This supplemental circular should be read together with the circular of the Company dated 30 June 2021 in relation to, among other things, among other matters, (i) the granting of the proposed Issue Mandate and the proposed Repurchase Mandate and the extension of Issue Mandate by addition thereto of the number of Shares repurchased pursuant to the Repurchase Mandate; (ii) the re-election of retiring Directors; and (iii) the Change of Company Name.
A supplemental notice convening the AGM to be held at 5/F, World Interests Building, 8 Tsun Yip Lane, Kwun Tong, Kowloon, Hong Kong on Friday, 30 July 2021 at 11:00 a.m. is set out on pages 5 and 6 of this supplemental circular. A revised form of proxy for use by the shareholders of the Company at the AGM is enclosed herein.
Whether or not you are able to attend the AGM, you are requested to complete the accompanying revised form of proxy in accordance with the instructions printed thereon and return it to the Share Registrar, Union Registrars Limited at Suites 3301-04, 33/F., Two Chinachem Exchange Square, 338 King’s Road, North Point, Hong Kong as soon as possible and in any event not less than 48 hours before the time appointed for holding the AGM or any adjournment thereof.
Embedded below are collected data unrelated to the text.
Lemma lockless_serves_finished_while_locked_witness :
  let o := mkFuture "FINISHED" (VInt 42) VNone (Some 1) [] in
  run 0 _get_snapshot_lockless_finished o
    = Returned (snapshot true false (VInt 42) VNone) o
  ∧ run 0 _get_snapshot_with_lock o = Blocked.
Proof.
  intros o.
  destruct (lockless_serves_finished_while_locked 0 1 o) as (H1 & H2 & _);
    [reflexivity | reflexivity | lia |].
  split; [exact H1 | exact H2].
Defined.

(** X2.  What a snapshot is made of: with the lock free, both functions
    return a tuple [(done, cancelled, result, exception)] in which
    cancelled implies done, done-and-not-cancelled is the state FINISHED,
    cancelled is the states CANCELLED and CANCELLED_AND_NOTIFIED, and the
    result and exception are [None] unless the state is FINISHED: a payload
    stored in a future that is not finished is never handed out. *)
Theorem snapshot_hides_unfinished_payload (me : nat) (o : Future) :
  _condition o = None →
  ∃ done cancelled res exc,
    run me _get_snapshot_with_lock o
      = Returned (snapshot done cancelled res exc) o
    ∧ run me _get_snapshot_lockless_finished o
      = Returned (snapshot done cancelled res exc) o
    ∧ (cancelled = true → done = true)
    ∧ (done = true ∧ cancelled = false ↔ _state o = "FINISHED")
    ∧ (cancelled = true
       ↔ _state o = "CANCELLED" ∨ _state o = "CANCELLED_AND_NOTIFIED")
    ∧ (_state o ≠ "FINISHED" → res = VNone ∧ exc = VNone)
    ∧ (_state o = "FINISHED" → res = _result o ∧ exc = _exception o).
Proof.
  intros Hl.
  rewrite (run_with_lock me o Hl), (run_lockless me o Hl).
  unfold snapshot_of.
  destruct (String.eqb (_state o) "FINISHED") eqn:Hf.
  - apply String.eqb_eq in Hf.
    exists true, false, (_result o), (_exception o).
    rewrite Hf. repeat split; try done.
    + intros [?|?]; done.
  - apply String.eqb_neq in Hf.
    destruct (py_in (_state o) ["CANCELLED"; "CANCELLED_AND_NOTIFIED"]) eqn:Hc.
    + exists true, true, VNone, VNone.
      repeat split; try done.
      * intros [_ ?]; done.
      * intros _. unfold py_in in Hc. cbn in Hc.
        rewrite !orb_true_iff in Hc.
        destruct Hc as [Hc | [Hc | ?]]; [| |done];
          apply String.eqb_eq in Hc; auto.
    + exists false, false, VNone, VNone.
      repeat split; try done.
      * intros [? _]; done.
      * intros [Hc' | Hc']; rewrite Hc' in Hc; done.
Qed.

Lemma snapshot_hides_unfinished_payload_witness :
  let o := mkFuture "PENDING" (VInt 7) (VInt 8) None [] in
  ∃ done cancelled res exc,
    run 0 _get_snapshot_lockless_finished o
      = Returned (snapshot done cancelled res exc) o
    ∧ res = VNone ∧ exc = VNone.
Proof.
  intros o.
  destruct (snapshot_hides_unfinished_payload 0 o eq_refl)
    as (d & c & v & e & _ & H2 & _ & _ & _ & H6 & _).
  exists d, c, v, e. split; [exact H2|]. by apply H6.
Defined.
Lemma duplicate_request_delivered_again_witness :
  exists record events,
    Samples.after (Samples.group_write x07 x00) (Samples.established true)
    = Monitor.with_trace
        (Monitor.trace (Samples.established true) ++ events)
        (Samples.established true)
    /\ Monitor.records events = [record]
    /\ Wire.datagram_received (Samples.group_write x07 x00) Samples.gateway
         (Samples.after (Samples.group_write x07 x00)
            (Samples.established true))
       = (Monitor.with_trace
            (Monitor.trace
               (Samples.after (Samples.group_write x07 x00)
                  (Samples.established true)) ++ events)
            (Samples.after (Samples.group_write x07 x00)
               (Samples.established true)),
          Ok tt).
Proof.
  refine (duplicate_request_delivered_again
            Wire.parse_message Wire.parse_knx_address
            Wire.parse_knx_group_address Wire.CEMI_PRIMITIVES
            Wire._CEMI_TPCI_TYPES Wire._CEMI_APCI_TYPES
            (Samples.established true)
            (Samples.after (Samples.group_write x07 x00)
               (Samples.established true))
            (Samples.group_write x07 x00) Samples.gateway
            7 0 (Some Samples.group_write_cemi) _ _);
    vm_compute; reflexivity.
Defined.

(** C4 as stated fails: the request with sequence number 0 is received,
    logged and acknowledged, and then received again; the duplicate is
    logged as a second monitor record, and acknowledged again. *)
Lemma duplicate_request_logged_twice :
  Monitor.records
    (Samples.events_of (Samples.group_write x07 x00)
       (Samples.established true))
  = [Samples.group_write_record]
  /\ Monitor.records
       (Samples.events_of (Samples.group_write x07 x00)
          (Samples.after (Samples.group_write x07 x00)
             (Samples.established true)))
     = [Samples.group_write_record]
  /\ Monitor.acks
       (Samples.events_of (Samples.group_write x07 x00)
          (Samples.after (Samples.group_write x07 x00)
             (Samples.established true)))
     = [(7, 0)].
Proof. repeat split; vm_compute; reflexivity. Qed.

Lemma connect_error_reported_witness :
  exists st' text,
    Wire.datagram_received Samples.connect_response_0x23 Samples.gateway
      (Samples.connecting false) = (st', Ok tt)
    /\ Monitor.trace st' = Monitor.trace (Samples.connecting false) ++
         [Monitor.TraceIncoming
            (Monitor.KnxConnectResponse (Some "CONNECTION_OPTION")
               (Some 0x23) 0);
          Monitor.LogError text;
          Monitor.TransportClose;
          Monitor.FutureSetResult]
    /\ Monitor.closed st' = true
    /\ (Monitor.group_monitor (Samples.connecting false) = false ->
        Some 0x23 = Some 0x23 ->
        text = "Device does not support BUSMONITOR, try --group-monitor instead")
    /\ (Monitor.group_monitor (Samples.connecting false) = true
        \/ Some 0x23 <> Some 0x23 ->
        text = "Connection setup error: " +:+ "CONNECTION_OPTION").
Proof.
  refine (connect_error_reported
            Wire.parse_message Wire.parse_knx_address
            Wire.parse_knx_group_address Wire.CEMI_PRIMITIVES
            Wire._CEMI_TPCI_TYPES Wire._CEMI_APCI_TYPES
            (Samples.connecting false) Samples.connect_response_0x23
            Samples.gateway "CONNECTION_OPTION" (Some 0x23) 0 _ _ _);
    [vm_compute; reflexivity | discriminate | reflexivity].
Defined.
(** * stacker: squashfs layer generation

    A shallow embedding of the [squashfs] package of anuvu/stacker
    (exclude/include path algebra, whiteout encoding, layer generation and
    extraction) and of [doGrab] of cmd/grab.go, together with the properties
    stated about them.

    Go strings are byte strings, modelled as [string]; the exclude map
    [map[string]bool] is a [gmap string bool]; the operating system, the mtree
    library, the archiver and the content store are explicit parameters. *)

From stdpp Require Import gmap strings list fin_maps.
From Stdlib Require Import Ascii NArith.

(** ** The Go standard library functions the package calls *)

Module GoStrings.

Definition slash : ascii := "/"%char.

(** [strings.HasPrefix(s, prefix)] *)
Fixpoint HasPrefix (s prefix : string) {struct prefix} : bool :=
  match prefix with
  | EmptyString => true
  | String c prefix' =>
      match s with
      | EmptyString => false
      | String d s' => if decide (c = d) then HasPrefix s' prefix' else false
      end
  end.

(** [strings.IndexByte(s, c) >= 0], which is what [strings.ContainsRune]
    computes for a one-byte rune. *)
Fixpoint ContainsByte (s : string) (c : ascii) : bool :=
  match s with
  | EmptyString => false
  | String d s' => if decide (d = c) then true else ContainsByte s' c
  end.

(** [strings.LastIndexByte(s, c)]: the index of the last [c], or -1. *)
Fixpoint LastIndexByte (s : string) (c : ascii) : Z :=
  match s with
  | EmptyString => (-1)%Z
  | String d s' =>
      let r := LastIndexByte s' c in
      if (0 <=? r)%Z then (r + 1)%Z
      else if decide (d = c) then 0%Z else (-1)%Z
  end.

(** The slices [s[:n]] and [s[n:]]. *)
Fixpoint take (n : nat) (s : string) : string :=
  match n, s with
  | S n', String c s' => String c (take n' s')
  | _, _ => EmptyString
  end.

Fixpoint drop (n : nat) (s : string) : string :=
  match n, s with
  | S n', String _ s' => drop n' s'
  | _, _ => s
  end.

(** [strings.Split(s, sep)] for a one-byte separator. *)
Fixpoint SplitByte (sep : ascii) (s : string) : list string :=
  match s with
  | EmptyString => [EmptyString]
  | String c s' =>
      if decide (c = sep) then EmptyString :: SplitByte sep s'
      else match SplitByte sep s' with
           | [] => [String c EmptyString]
           | h :: t => String c h :: t
           end
  end.

(** [strings.Join(elems, "/")] *)
Fixpoint JoinSlash (elems : list string) : string :=
  match elems with
  | [] => EmptyString
  | [e] => e
  | e :: rest => e +:+ String slash (JoinSlash rest)
  end.

(** [strings.Replace(s, old, new, n)] for a one-byte [old] and [n >= 0]. *)
Fixpoint ReplaceByte (s : string) (old : ascii) (new : string) (n : nat)
  : string :=
  match n, s with
  | S n', String c s' =>
      if decide (c = old) then new +:+ ReplaceByte s' old new n'
      else String c (ReplaceByte s' old new n)
  | _, _ => s
  end.

End GoStrings.

Module GoPath.
Import GoStrings.

(** [path.IsAbs] *)
Definition IsAbs (p : string) : bool := HasPrefix p "/".

(** One element of the scan of [path.Clean]; [out] holds the elements
    written so far, last one first.  In a relative path the leading [..]
    elements cannot be backtracked over. *)
Definition clean_step (rooted : bool) (out : list string) (e : string)
  : list string :=
  if decide (e = "") then out
  else if decide (e = ".") then out
  else if decide (e = "..") then
    match out with
    | top :: below =>
        if decide (top = "..") then (if rooted then out else ".." :: out)
        else below
    | [] => if rooted then [] else [".."]
    end
  else e :: out.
Completion and return of the revised form of proxy will not preclude you from attending and voting in person at the AGM or any adjournment thereof should you so wish, and in such event, the form of proxy shall be deemed to be revoked.
This supplemental circular will remain on the GEM website at www.hkgem.com on the “Latest Company Announcements” page for a minimum of seven (7) days from the date of its posting and on the Company’s website at www.lna.com.hk.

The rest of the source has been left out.